Can Urol Assoc J ; 15(10): 353-358, 2021 Oct.
Artigo em Inglês | MEDLINE | ID: mdl-34125066

RESUMO

INTRODUCTION: Rapid progress in diagnostics and therapeutics for the management of prostate cancer (PCa) has created areas where high-level evidence to guide practice is lacking. The Genitourinary Research Consortium (GURC) conducted its second Canadian consensus forum to address areas of controversy in the management of PCa and provide recommendations to guide treatment. METHODS: A panel of PCa specialists discussed topics related to the management of PCa. The core scientific committee finalized the design, questions, and analysis of the consensus results. Attendees then voted to indicate their management choice regarding each statement/topic.

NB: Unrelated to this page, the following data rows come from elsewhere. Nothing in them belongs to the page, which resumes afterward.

(** X2. An input file that holds null, false, 0 or the empty string is
    taken for too few inputs: [!inputFiles] is true, the length is not
    read, and the script exits with status 1 before any engine call,
    in both versions of the stacking script and in the calibration
    script. *)
Theorem falsy_inputs_exit_with_1 (inputFiles : json) :
  loads host w inputFilePath inputFiles ->
  ToBoolean inputFiles = false ->
  (forall params main,
     loads host w paramFilePath params -> In main stacking_mains ->
     outcome (main host w) = Exited 1 /\
     engine_calls (events (main host w)) = [] /\
     critical_lines (events (main host w)) = ["Error: Need at least two input files."]) /\
  (outcome (Calibration.main host w) = Exited 1 /\
   calibration_calls (events (Calibration.main host w)) = [] /\
   critical_lines (events (Calibration.main host w)) = ["Error: Need at least one input file."]).
Proof.
  intros Hi Hfalsy. split.
  - intros params main Hp Hmain.
    destruct (stacking_main_calls host w main Hmain) as (Ho & He & _ & Hc).
    rewrite Ho, He, Hc.
    rewrite (integrate_and_save_few host w inputFiles params Hi Hp); [now simpl|].
    unfold count_test. now rewrite Hfalsy.
  - rewrite (calibration_few host w inputFiles Hi); [now simpl|].
    unfold count_test. now rewrite Hfalsy.
Qed.
(** `obj.set('fill', color)` *)
Definition set_fill (c : string) (o : FabricObject) : FabricObject :=
  mkObj (obj_left o) (obj_top o) (obj_width o) (obj_height o) (obj_scaleX o)
    (obj_scaleY o) (obj_angle o) c (obj_isDocBackground o)
    (obj_isCropOverlay o).

Definition set_objects (os : list FabricObject) (c : Canvas) : Canvas :=
  mkCanvas os (activeObject c) (viewportTransform c) (canvas_width c)
    (canvas_height c).

(** `o._isDocBackground === true` as a decidable predicate. *)
Definition isDocBackground (o : FabricObject) : Prop :=
  obj_isDocBackground o = true.

#[global] Instance isDocBackground_dec (o : FabricObject) :
  Decision (isDocBackground o) := bool_eq_dec (obj_isDocBackground o) true.

(** `canvas.getObjects().find(o => o._isDocBackground === true)`: the
    first background object with its position. *)
Definition findBackground (os : list FabricObject) : option (nat * FabricObject) :=
  list_find isDocBackground os.

(** `if (bgRect) bgRect.set(..)`: writing through the reference `find`
    returned changes the object at the position found. *)
Definition writeFound (found : option (nat * FabricObject))
    (f : FabricObject -> FabricObject) (os : list FabricObject)
  : list FabricObject :=
  match found with
  | Some (i, _) => alter f i os
  | None => os
  end.

(** Find the background in [os] and write it. *)
Definition updateBackground (f : FabricObject -> FabricObject)
    (os : list FabricObject) : list FabricObject :=
  writeFound (findBackground os) f os.

(** The centre the transforms compute: `left + (width * scaleX) / 2`. *)
Definition centerX (o : FabricObject) : Q :=
  JS.nullish (obj_left o) 0
  + (JS.nullish (obj_width o) 0 * JS.nullish (obj_scaleX o) 1) / 2.

Definition centerY (o : FabricObject) : Q :=
  JS.nullish (obj_top o) 0
  + (JS.nullish (obj_height o) 0 * JS.nullish (obj_scaleY o) 1) / 2.

(* ================================================================== *)
(** ** Canvas utilities (the module of `rotateCanvas`)                  *)
(* ================================================================== *)

(** The document size `rotateCanvas` reads (`docW`, `docH`): the
    background rectangle's when there is one, the canvas' otherwise. *)
Definition docSize (c : Canvas) : Q * Q :=
  match findBackground (objects c) with
  | Some (_, bg) => (JS.nullish (obj_width bg) 0, JS.nullish (obj_height bg) 0)
  | None => (canvas_width c, canvas_height c)
  end.

(** `((degrees % 360) + 360) % 360` *)
Definition normalizeDegrees (degrees : Q) : Q :=
  JS.rem (JS.rem degrees 360 + 360) 360.

(** The body of `rotateCanvas`' loop for one object. *)
Definition rotateObject (m : MathLib) (docW docH degrees : Q)
    (obj : FabricObject) : FabricObject :=
  if obj_isDocBackground obj then obj
  else
    let normalized := normalizeDegrees degrees in
    let cx := centerX obj in
    let cy := centerY obj in
    let '(newCx, newCy) :=
      if JS.num_eq normalized 90 then (docH - cy, cx)
      else if JS.num_eq normalized 180 then (docW - cx, docH - cy)
      else if JS.num_eq normalized 270 then (cy, docW - cx)
      else
        let rad := (degrees * Math_PI m) / 180 in
        let cos := Math_cos m rad in
        let sin := Math_sin m rad in
        let dcx := docW / 2 in
        let dcy := docH / 2 in
        (cos * (cx - dcx) - sin * (cy - dcy) + dcx,
         sin * (cx - dcx) + cos * (cy - dcy) + dcy) in
    set_position_angle
      (newCx - (JS.nullish (obj_width obj) 0 * JS.nullish (obj_scaleX obj) 1) / 2)
      (newCy - (JS.nullish (obj_height obj) 0 * JS.nullish (obj_scaleY obj) 1) / 2)
      (JS.nullish (obj_angle obj) 0 + degrees)
      obj.
(* ===== verification/Prelude.v ===== *)
(** * A verification of BumbleBeeDB's storage and execution engine

    BumbleBeeDB is an embedded analytical database in C++ (src/src).  SQL is parsed by a third-party
    parser, bound, planned, optimized and executed by vectorised operators over columns, in pipelines that
    worker threads run in parallel; the rows of durable tables live in a transactional storage engine.  This library
    models the storage engine, the optimizer, the vectors, expressions and operators of the execution engine
    with the executor that runs them, and the conversions between values and their text, function by function, and
    proves what makes them correct.  [Prelude] holds what every file shares: outcomes, the state monad with
    its notation and the tactic [run], machine integers and byte buffers.

    ** The parts, bottom up, and where they are modelled

    - Disk: [DiskManager.v].  [single_file_disk_manager.cpp] over the bytes of its file; the class
      [DiskManager] is its interface and [DiskLaws] its contract, each call taking the outcome ([io]) the
      operating system gives it.
    - Replacement policy: [ArcReplacer.v].  [arc_replacer.cpp], its four lists and two maps; the class
      [Replacer] and [ReplacerLaws] are what the pool relies on.
    - Buffer pool and page guards: [BufferPool.v] has [buffer_pool_manager.cpp] and [page_guard.cpp], every
      method whole and as its critical sections; [PoolMachine.v] interleaves the sections of any number of
      threads and has their invariant; [PoolSteps.v] and [PoolRefinement.v] prove it and the refinement,
      [PoolTheorems.v] states the claims.
    - Table pages: [TablePage.v] ([table_page.cpp]), with the interface the heap uses.
    - Table heaps and record ids: [TableHeap.v] ([table_heap.cpp], [rid.h]), over a page store.
    - Transactions: [Watermark.v], [Transaction.v] ([watermark.cpp], [transaction.h]) and [Mvcc.v]
      ([mvcc.cpp], [transaction_manager.cpp], the reclaiming part of [Catalog::DropTable]).
      [SnapshotSpec.v] has the abstract snapshot-isolation database and the step relation that interleaves
      the atomic pieces of the engine, and runs schedules of them; [RowInvariant.v], [MachineInvariant.v],
      [MachineSteps.v], [Simulation.v] and [Isolation.v] prove the simulation and its consequences;
      [IsolationTheorems.v] states the claims.
    - B+ tree index: [BTreePage.v] ([b_plus_tree_page.cpp] and the leaf and internal pages), [BPlusTree.v]
      ([b_plus_tree.cpp], [index_iterator.cpp]), and [GenericKey.v] ([generic_key.h]).
      [BTreeInvariant.v], [BTreeInsert.v], [BTreeIterator.v],
      [BTreeRebalance.v], [BTreeDelete.v] and [BTreeRemove.v] carry the proofs; [BTreeTheorems.v] has the
      index over the tree ([b_plus_tree_index.h]) and the claims.
    - Values and text: [NumericText.v] ([numeric_utils], the integer casts of [cast_operators.h]),
      [DateTime.v] ([date.cpp], [timestamp.cpp], the renderings of [cast_operators.h]);
      [TextTheorems.v] has the proofs about dates and the claims.
    - Vectors: [StringHeap.v] ([bumble_string.h], [string_heap.cpp]), [ValidityMask.v] ([validity_mask.cpp]),
      [VectorOps.v] ([vector.cpp], [vector_copy.cpp]: flat, constant and dictionary columns, slices, copies,
      flattening).  [VectorHash.v] hashes them ([hash.cpp], [vector_hash.cpp]).
    - ORDER BY: [SortKey.v] ([create_sort_key.cpp]), with [SortKeyOrder.v] and [SortKeyWrite.v] for the order
      of the bytes and where they are written; [TopN.v] (the top-N heap), with
      [TopNSteps.v]; [OrderTheorems.v] has the operator ([physical_top_n.cpp]) and the claims.
    - Rows and hash tables: [RowFormat.v] ([row_layout.cpp], [row_operations.cpp]: rows as bytes), with
      [RowScatter.v]; [PRLHashTable.v] ([prl_hash_table.cpp]), with [HashInvariant.v], [HashAppend.v] and
      [HashGroups.v];
      [HashSystem.v] has the tables of one operator side by side, [HashTheorems.v] the claims.
    - Hash join: [HashJoin.v] ([physical_hash_join.cpp]), over the interface [StreamOperator.v] of an operator
      that is called until it wants more input; [JoinProbe.v] and [JoinExecute.v] carry the
      proofs, [JoinTheorems.v] the claim.
    - Expressions: [LikeMatch.v], [VectorKernels.v] ([logical_type.cpp]; the comparison, cast and
      arithmetic kernels of [type/vector/operations]) and [ExpressionExecutor.v]
      ([expression_executor.cpp]); [ColumnReads.v] and [ExpressionEval.v] relate them to the meaning of an
      expression on a row, [ExpressionTheorems.v] states the claims.
    - Pipelines: [PipelineExecutor.v] ([pipeline_executor.cpp]) with its
      reading as a nest of loops, and how operators that work row by row compose; [ResultCollector.v]
      ([physical_result_collector.h]), [StreamOps.v] ([physical_filter.h], the probe side of the join) provides
      them and the tasks of a query; [PipelineTheorems.v] has the projection ([physical_projection.h]) and
      the claims.
    - Aggregates: [Aggregate.v] ([value.cpp], [aggregate_state.h], [physical_ungrouped_aggregate.cpp]) over the
      floating-point arithmetic of [ExactFloat.v]; [AggregateState.v] carries the proofs,
      [AggregateTheorems.v] the claim.
    - Parallel executor: [TaskMachine.v] ([executor.cpp], [task.cpp], [task_scheduler.cpp], [pipeline.cpp]:
      every thread at every access to shared state), with [TaskInvariant.v] and [TaskTermination.v];
      [TaskTheorems.v] has [PeakTaskDemand] and the claims.
    - Optimizer: [Plan.v] (the nodes of a plan, [execution/plans], the keys of a hash join of
      [physical_plan_generator.cpp], and the answers of a plan: the relation the optimizer has to keep),
      [Optimizer.v] (the rules, one file under [optimizer/] each) and [JoinOrder.v] ([optimizer/join_order]
      in binary64 arithmetic, and [Optimizer::Optimize]).  [OptimizerRules.v] proves the rules,
      [JoinOrderRegion.v] the search and the plan made of its tree, [OptimizerTheorems.v] column pruning and
      the claim.

    ** How the model reads

    A C++ object is a record with the fields of the class; a method that changes it is a function of type
    [ST] (the state in, an outcome and the state out), so that what was done before an exception stays
    done.  An outcome is [Ok] or an [error]: an exception of the engine, a range error of the library, a
    failed assertion, a process abort, a wait that does not end, or undefined behaviour (an access outside
    an object, an overflow of a signed type).  A theorem that a call is [Ok] therefore includes that none
    of these happens.  Integers are [Z] with the width written where the code has one ([u16], [i32],
    [wrap_u], [wrap_s], [s32], [s64]).  Concurrency is a step relation whose steps are the code's critical
    sections; latches are the guards of its steps.  Maps are [gmap]s, vectors are lists with the
    out-of-range case written out.

    ** What the theorems show

    - Isolation: under every interleaving of reads, writes, commits, rollbacks and garbage collection the
      engine is a snapshot-isolation database (refinement by forward simulation); reads repeat, conflicts
      are reported exactly when they exist, first committer wins, serializable validation is sound, commits
      complete, aborts end in one of two ways.
    - Index: over integer columns inside the key's bytes, any sequence of operations refines a sorted map; each operation never fails on a
      well-formed tree and keeps it well formed; scans yield exactly the range; freeing frees exactly the
      tree; the optimistic paths agree with the pessimistic ones.
    - Storage: page and heap operations change exactly the addressed row or nothing (a growth that wraps the
      free-space check is undefined; the 32-bit slot of a record id is cut to 16 bits where the page is called); reopening rebuilds the
      heap; morsels tile the directory; the watermark refines a multiset.
    - Buffer pool: under every interleaving of critical sections (the three of a deletion among them) within
      the stated discipline the pool is a plain map from page ids to pages; a fetch ends with the page
      pinned once more; flushing everything makes the file durable; the ARC replacer is a set of evictable
      frames within the bounds of the ARC paper.  The discipline keeps accesses away from a page that is
      being deleted; what happens without it is exhibited.
    - Text: day counts and calendar dates correspond one to one; dates, timestamps and integers survive the
      way to text and back; integer casts are exact; decimals render digit by digit.
    - Order: sort keys compare as bytes the way ORDER BY compares the rows, for rows without NaN and byte
      [0xff], the greatest integer tying with NULL; the top-N operator returns the first rows in key order
      whatever the split among workers.
    - Hash tables and joins: the tables behave as lists of rows, read back bit for bit; probes and groups are
      exact under any collision; the hash join gives, row by row, the rows of the inner, left, semi, anti and
      null-aware anti join, or throws when the memory budget refuses a reservation of its build.
    - Expressions: a filter keeps the rows whose predicate is TRUE in three-valued logic, on every path of the
      executor; LIKE decides its declarative meaning; integer arithmetic and casts are exact, and where the
      language leaves them undefined is said.
    - Optimizer: the optimized plan has exactly the answers of the given one, as sets of possible lists of
      rows, through every rule, the reordering of joins and the pruning of columns; no assertion of a rule
      trips, and the searches end.  The plans are those of the planner with two restrictions, where the
      rewriting changes answers: no outer join on a constant true, which the code mistakes for a cross
      product, and equalities between columns only of one type or of two numeric types other than DECIMAL
      of different rank, since the hash join compares bytes.  Casts other than between integers are a
      parameter (the class [Casts]).
    - Aggregates: without GROUP BY they are exact for every split of the input, counts below 2 to the 31,
      numbers that a double holds.
    - Pipelines: the push loop is a nest of loops; a parallel query ends and returns what a serial one
      does, in its order, however work is dealt to the tasks.
    - Parallel executor: pipelines run in dependency order, no wake-up is lost, every run ends with every
      pipeline finalized once, and the demand for threads is bounded as computed unless a source asks for
      more when its tasks are created.
    - Where the code does not do what it means to, a theorem exhibits it: lost or resurrected pages,
      rollbacks that cannot restore a row, rows of a dropped table, truncated rows, a NaN that collides
      with every key, timestamps that overflow, sort keys that collide, a NULL divided by -1 that traps, a
      list element that does not fit its column, a COUNT of strings that throws, a MAX that is rounded,
      a WHERE over a LEFT JOIN ON true that does not filter, an equality of two types that a hash join
      decides otherwise, a growing update that wraps around, a thread demand that is exceeded.

    ** Bounds and fuel

    Recursion that is not structural takes fuel, and the theorems say it is enough: B+ tree descents get
    one unit per allocated page (a path visits distinct pages), version walks one per timestamp up to the
    latest commit (timestamps decrease along a chain), [append_loop] three (two turns suffice, the second
    runs on a fresh page); [CheckedPage] needs two turns, [FormatUnsigned] eleven for 64 bits, the 400-year
    loops 14700 for 32.  [LIKE] gets a unit per pair of positions and for each retry; rounds of
    [FindOrCreateGroups] and walks of the hash directory are bounded by its size, which is larger than the
    number of rows; a pipeline's turns are not known in advance, so its theorems say that from some number on
    any fuel gives the result; the union-find over join keys follows at most as many links as there are
    columns, and the greedy search joins two trees in each of as many rounds as there are relations;
    [PeakTaskDemand] closes the dependencies in as many rounds as there are pipelines.

    ** Not modelled

    The binder and planner, which work on the tree of a third-party parser; aggregates with GROUP BY and the
    statements that write, which are arguments of a plan's answers; the grace and nested-loop joins as operators,
    table scans, sorting to disk and the operators that write tables; the Parquet and CSV readers;
    the catalog's name tables and persistence; nested columns; the kernels for floats, decimals
    and casts to or from text inside the expression executor, which are its parameters; the disk
    scheduler's queue and threads (a request is one step); latch crabbing of concurrent B+ tree operations
    (one call runs at a time, with its held guards as data); profiling; connections, shell and Python
    bindings.  Crash recovery does not exist in the program. *)

From Stdlib Require Export ZArith Lia.
From Stdlib Require Export Strings.Byte.
From stdpp Require Export base tactics option list list_numbers gmap strings numbers.
From stdpp Require Export fin_maps fin_sets.
(** The rows before the slot keep their place, the slot's own row is replaced, and the rows
    after it move down (or up) by [delta] with their bytes. *)
Lemma resize_rows meta row_data row_size data nd :
  let delta := slot_size s - row_size in
  Z.of_nat (length data) = PAGE_SIZE →
  0 ≤ row_size →
  8 + 24 * num_tuples_ p ≤ low_end (slot_off s) l2 + delta →
  (∀ i, (i < Z.to_nat row_size)%nat → data !! (Z.to_nat (slot_off s + delta) + i)%nat = row_data !! i) →
  (∀ i, low_end (slot_off s) l2 ≤ i < slot_off s →
     data !! Z.to_nat (i + delta) = page_bytes p !! Z.to_nat i) →
  (∀ i, low_end PAGE_SIZE l1 ≤ i → data !! Z.to_nat i = page_bytes p !! Z.to_nat i) →
  row_size ≤ Z.of_nat (length row_data) →
  let p' := mkTablePage (next_page_id_ p) (num_tuples_ p) nd
     (l1 ++ mkSlot (slot_off s + delta) row_size meta :: (shift_slot delta <$> l2)) data in
  page_wf p' ∧
  page_rows p' = <[length l1 := (meta, take (Z.to_nat row_size) row_data)]> (page_rows p).
Proof using All.
  intros delta Hlen Hsz Hroom Hrow Hmove Hkeep Hsrc p'.
  pose proof resize_layout as (Hp1&Hp2&?&?&?&?&?&?&?).
  pose proof (wf_num_bound _ Hwf) as Hnb. pose proof (wf_num _ Hwf) as Hn.
  unfold PAGE_SIZE in *.
  assert (low_end (slot_off s + delta) (shift_slot delta <$> l2) = low_end (slot_off s) l2 + delta)
    as Hlow by (apply low_end_shift; auto; lia).
  split.
  - split; [done| | |]; simpl.
    + rewrite Hn, Hsplit, !length_app; simpl. by rewrite length_fmap.
    + change PAGE_SIZE with 8192. apply packed_app. cbn [packed slot_size slot_off].
      split_and!; [done|lia|lia|lia|]. apply packed_shift; auto; lia.
    + rewrite low_end_app, low_end_cons. simpl. rewrite Hlow. unfold TABLE_PAGE_HEADER_SIZE, TUPLE_INFO_SIZE. lia.
  - unfold page_rows; simpl. rewrite Hsplit, !fmap_app, !fmap_cons.
    rewrite insert_app_r_alt by (rewrite length_fmap; lia).
    rewrite length_fmap, Nat.sub_diag. simpl. f_equal; [|f_equal].
    + apply list_fmap_ext. intros i t Ht%list_elem_of_lookup_2. apply slot_row_ext.
      pose proof (packed_elem _ _ _ Hp1 ltac:(done) Ht). apply mem_read_ext. intros j Hj.
      replace (Z.to_nat (slot_off t) + j)%nat with (Z.to_nat (slot_off t + Z.of_nat j)) by lia.
      apply Hkeep. lia.
    + unfold slot_row; simpl. f_equal. apply list_eq. intros i.
      destruct (decide (i < Z.to_nat row_size)%nat).
      * rewrite mem_read_lookup, lookup_take_lt by done. auto.
      * unfold mem_read. by rewrite !lookup_take_ge by lia.
    + rewrite <- list_fmap_compose. apply list_fmap_ext. intros i t Ht%list_elem_of_lookup_2.
      pose proof (packed_elem _ _ _ Hp2 ltac:(lia) Ht).
      unfold slot_row; simpl. f_equal. unfold u16. rewrite wrap_u_small by lia.
      apply mem_read_ext. intros j Hj.
      replace (Z.to_nat (slot_off t + delta) + j)%nat
        with (Z.to_nat (slot_off t + Z.of_nat j + delta)) by lia.
      rewrite Hmove by lia. f_equal. lia.
Qed.
End resize.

Questions for voting were adapted from the 2019 Advanced Prostate Cancer Consensus Conference. The thresholds for agreement were set at ≥75% for "consensus agreement," >50% for "near-consensus," and ≤50% for "no consensus." RESULTS: The panel was comprised of 29 PCa experts, including urologists (n=12), medical oncologists (n=12), and radiation oncologists (n=5). Voting took place for 65 predetermined questions and three ad hoc questions. Consensus was reached for 34 questions, spanning a variety of areas, including biochemical recurrence, treatment of metastatic castration-sensitive PCa, management of non-metastatic and metastatic castration-resistant PCa, bone health, and molecular profiling. CONCLUSIONS: The consensus forum identified areas of consensus or near-consensus in more than half of the questions discussed. Areas of consensus typically aligned with available evidence, and areas of variability may indicate a lack of high-quality evidence and point to future opportunities for further research and education.